[Stored items]
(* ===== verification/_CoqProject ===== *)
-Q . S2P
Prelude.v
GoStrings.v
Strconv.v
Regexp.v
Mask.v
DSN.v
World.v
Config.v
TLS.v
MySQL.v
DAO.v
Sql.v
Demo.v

==

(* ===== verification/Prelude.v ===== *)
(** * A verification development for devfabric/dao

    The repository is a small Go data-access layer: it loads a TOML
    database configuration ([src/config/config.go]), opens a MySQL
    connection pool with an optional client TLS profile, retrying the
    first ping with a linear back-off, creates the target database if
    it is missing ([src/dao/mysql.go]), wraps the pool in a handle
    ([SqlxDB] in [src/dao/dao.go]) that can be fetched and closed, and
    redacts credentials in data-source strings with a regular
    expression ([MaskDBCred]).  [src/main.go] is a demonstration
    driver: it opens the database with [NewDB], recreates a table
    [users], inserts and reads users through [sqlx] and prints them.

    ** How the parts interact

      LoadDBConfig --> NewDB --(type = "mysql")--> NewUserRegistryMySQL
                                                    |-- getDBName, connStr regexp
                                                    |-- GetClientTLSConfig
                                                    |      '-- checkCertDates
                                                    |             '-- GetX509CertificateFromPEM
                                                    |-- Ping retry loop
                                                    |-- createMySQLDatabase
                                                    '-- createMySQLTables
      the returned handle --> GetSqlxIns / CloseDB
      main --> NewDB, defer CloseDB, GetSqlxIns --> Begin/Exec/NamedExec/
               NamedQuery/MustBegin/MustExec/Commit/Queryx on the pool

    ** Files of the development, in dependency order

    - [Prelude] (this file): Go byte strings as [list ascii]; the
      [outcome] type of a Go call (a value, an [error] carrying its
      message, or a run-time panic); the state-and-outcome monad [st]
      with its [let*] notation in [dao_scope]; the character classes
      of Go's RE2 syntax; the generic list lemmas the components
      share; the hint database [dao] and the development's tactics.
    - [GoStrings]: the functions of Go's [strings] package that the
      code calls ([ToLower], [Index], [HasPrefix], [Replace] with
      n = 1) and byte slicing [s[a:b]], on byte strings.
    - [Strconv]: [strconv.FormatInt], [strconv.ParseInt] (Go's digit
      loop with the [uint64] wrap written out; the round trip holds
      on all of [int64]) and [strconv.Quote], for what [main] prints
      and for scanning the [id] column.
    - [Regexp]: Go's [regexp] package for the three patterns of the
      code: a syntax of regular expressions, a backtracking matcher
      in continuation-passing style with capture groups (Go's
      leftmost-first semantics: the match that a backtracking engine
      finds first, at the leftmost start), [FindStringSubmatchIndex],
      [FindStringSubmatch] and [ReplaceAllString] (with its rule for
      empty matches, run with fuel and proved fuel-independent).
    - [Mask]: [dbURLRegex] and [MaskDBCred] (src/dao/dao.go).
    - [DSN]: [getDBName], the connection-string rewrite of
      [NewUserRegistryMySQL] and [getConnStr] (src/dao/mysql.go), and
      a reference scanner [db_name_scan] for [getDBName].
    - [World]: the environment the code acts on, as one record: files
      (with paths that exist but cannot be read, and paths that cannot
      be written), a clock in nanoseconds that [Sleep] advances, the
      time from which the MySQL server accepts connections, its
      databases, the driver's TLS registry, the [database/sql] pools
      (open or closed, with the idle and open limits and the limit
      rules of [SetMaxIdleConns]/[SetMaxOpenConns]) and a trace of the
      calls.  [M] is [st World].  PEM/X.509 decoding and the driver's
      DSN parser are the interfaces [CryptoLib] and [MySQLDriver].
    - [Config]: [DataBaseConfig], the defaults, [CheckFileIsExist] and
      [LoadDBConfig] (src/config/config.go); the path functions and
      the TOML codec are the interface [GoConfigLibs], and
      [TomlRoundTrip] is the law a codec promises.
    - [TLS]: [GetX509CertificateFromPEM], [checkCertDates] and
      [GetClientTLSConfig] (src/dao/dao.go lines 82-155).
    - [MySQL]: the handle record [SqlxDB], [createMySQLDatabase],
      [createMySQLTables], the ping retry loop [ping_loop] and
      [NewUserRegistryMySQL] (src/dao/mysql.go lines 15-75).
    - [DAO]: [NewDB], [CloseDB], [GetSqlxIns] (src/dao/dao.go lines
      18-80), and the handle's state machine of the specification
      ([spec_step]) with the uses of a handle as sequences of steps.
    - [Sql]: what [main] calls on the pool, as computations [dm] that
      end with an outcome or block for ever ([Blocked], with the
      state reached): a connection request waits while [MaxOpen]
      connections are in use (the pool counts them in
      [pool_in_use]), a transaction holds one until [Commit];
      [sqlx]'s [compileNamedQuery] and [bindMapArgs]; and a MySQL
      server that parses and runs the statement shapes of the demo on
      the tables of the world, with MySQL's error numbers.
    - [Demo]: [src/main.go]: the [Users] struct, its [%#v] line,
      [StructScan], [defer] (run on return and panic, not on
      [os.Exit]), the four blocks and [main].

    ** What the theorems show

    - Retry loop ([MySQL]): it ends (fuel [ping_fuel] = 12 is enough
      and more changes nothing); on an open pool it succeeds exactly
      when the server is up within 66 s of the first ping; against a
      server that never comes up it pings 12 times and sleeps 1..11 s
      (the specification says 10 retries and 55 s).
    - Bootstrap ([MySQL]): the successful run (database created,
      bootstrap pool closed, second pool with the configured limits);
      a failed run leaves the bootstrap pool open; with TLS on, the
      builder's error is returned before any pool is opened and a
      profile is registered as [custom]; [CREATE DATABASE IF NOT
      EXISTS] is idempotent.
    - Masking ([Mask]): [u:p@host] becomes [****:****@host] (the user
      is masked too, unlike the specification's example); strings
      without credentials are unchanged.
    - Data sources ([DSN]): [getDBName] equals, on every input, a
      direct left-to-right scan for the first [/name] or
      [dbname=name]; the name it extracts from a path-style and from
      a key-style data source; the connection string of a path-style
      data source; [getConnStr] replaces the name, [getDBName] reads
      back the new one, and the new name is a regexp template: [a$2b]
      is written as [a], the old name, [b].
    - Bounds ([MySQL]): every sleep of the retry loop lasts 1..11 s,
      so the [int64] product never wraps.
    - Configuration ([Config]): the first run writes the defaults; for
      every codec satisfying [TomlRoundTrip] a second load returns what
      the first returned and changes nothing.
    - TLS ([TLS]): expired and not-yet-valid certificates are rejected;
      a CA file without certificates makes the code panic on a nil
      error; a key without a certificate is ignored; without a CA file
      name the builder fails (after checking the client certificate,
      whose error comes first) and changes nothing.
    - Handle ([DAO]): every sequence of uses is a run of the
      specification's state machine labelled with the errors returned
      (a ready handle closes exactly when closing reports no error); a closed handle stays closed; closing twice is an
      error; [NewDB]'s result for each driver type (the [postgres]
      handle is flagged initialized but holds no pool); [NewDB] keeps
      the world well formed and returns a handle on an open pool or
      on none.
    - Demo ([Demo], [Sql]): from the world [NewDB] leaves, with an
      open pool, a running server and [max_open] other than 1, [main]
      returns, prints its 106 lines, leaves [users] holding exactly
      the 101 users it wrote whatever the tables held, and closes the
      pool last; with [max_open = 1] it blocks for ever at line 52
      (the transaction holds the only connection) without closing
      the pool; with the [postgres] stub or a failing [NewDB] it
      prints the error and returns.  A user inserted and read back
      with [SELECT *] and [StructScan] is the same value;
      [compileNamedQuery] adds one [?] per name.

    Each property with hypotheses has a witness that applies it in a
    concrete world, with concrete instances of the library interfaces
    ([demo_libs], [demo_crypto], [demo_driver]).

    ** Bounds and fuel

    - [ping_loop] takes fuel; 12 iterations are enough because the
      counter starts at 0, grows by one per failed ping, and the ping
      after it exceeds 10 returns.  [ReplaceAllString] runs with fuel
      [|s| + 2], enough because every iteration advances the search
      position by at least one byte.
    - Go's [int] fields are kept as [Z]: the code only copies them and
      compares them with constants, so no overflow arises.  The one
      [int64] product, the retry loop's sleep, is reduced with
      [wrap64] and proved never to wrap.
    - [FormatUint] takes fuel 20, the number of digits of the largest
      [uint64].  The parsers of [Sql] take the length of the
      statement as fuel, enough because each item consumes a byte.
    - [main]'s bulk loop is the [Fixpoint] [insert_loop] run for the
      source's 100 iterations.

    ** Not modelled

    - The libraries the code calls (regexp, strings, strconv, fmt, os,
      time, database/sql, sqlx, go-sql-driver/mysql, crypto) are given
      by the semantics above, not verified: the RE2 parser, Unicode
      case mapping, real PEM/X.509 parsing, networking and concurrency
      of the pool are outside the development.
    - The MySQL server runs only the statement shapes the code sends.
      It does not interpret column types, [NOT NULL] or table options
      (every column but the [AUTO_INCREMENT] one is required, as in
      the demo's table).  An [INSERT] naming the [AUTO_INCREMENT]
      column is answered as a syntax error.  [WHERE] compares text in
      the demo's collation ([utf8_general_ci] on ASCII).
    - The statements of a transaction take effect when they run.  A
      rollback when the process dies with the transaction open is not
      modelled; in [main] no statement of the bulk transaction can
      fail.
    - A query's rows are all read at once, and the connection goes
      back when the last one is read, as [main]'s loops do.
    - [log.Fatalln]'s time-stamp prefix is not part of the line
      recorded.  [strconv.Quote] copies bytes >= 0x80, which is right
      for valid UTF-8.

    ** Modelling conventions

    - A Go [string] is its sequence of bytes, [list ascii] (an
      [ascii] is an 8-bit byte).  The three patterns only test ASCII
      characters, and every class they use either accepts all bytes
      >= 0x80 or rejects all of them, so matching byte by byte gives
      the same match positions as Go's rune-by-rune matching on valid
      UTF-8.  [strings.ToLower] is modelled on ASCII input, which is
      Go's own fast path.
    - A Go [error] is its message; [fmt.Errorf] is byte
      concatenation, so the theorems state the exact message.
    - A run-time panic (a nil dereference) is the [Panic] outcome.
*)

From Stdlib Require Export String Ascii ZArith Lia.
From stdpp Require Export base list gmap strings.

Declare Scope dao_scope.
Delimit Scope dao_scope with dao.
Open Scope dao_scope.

### Task
From the records above, copy out the line with "NamedQuery/MustBegin/MustExec/Commit/Queryx on the", the line with "leftmost-first semantics: the", and every line between them, word for word.

### Your response
               NamedQuery/MustBegin/MustExec/Commit/Queryx on the pool

    ** Files of the development, in dependency order

    - [Prelude] (this file): Go byte strings as [list ascii]; the
      [outcome] type of a Go call (a value, an [error] carrying its
      message, or a run-time panic); the state-and-outcome monad [st]
      with its [let*] notation in [dao_scope]; the character classes
      of Go's RE2 syntax; the generic list lemmas the components
      share; the hint database [dao] and the development's tactics.
    - [GoStrings]: the functions of Go's [strings] package that the
      code calls ([ToLower], [Index], [HasPrefix], [Replace] with
      n = 1) and byte slicing [s[a:b]], on byte strings.
    - [Strconv]: [strconv.FormatInt], [strconv.ParseInt] (Go's digit
      loop with the [uint64] wrap written out; the round trip holds
      on all of [int64]) and [strconv.Quote], for what [main] prints
      and for scanning the [id] column.
    - [Regexp]: Go's [regexp] package for the three patterns of the
      code: a syntax of regular expressions, a backtracking matcher
      in continuation-passing style with capture groups (Go's
      leftmost-first semantics: the match that a backtracking engine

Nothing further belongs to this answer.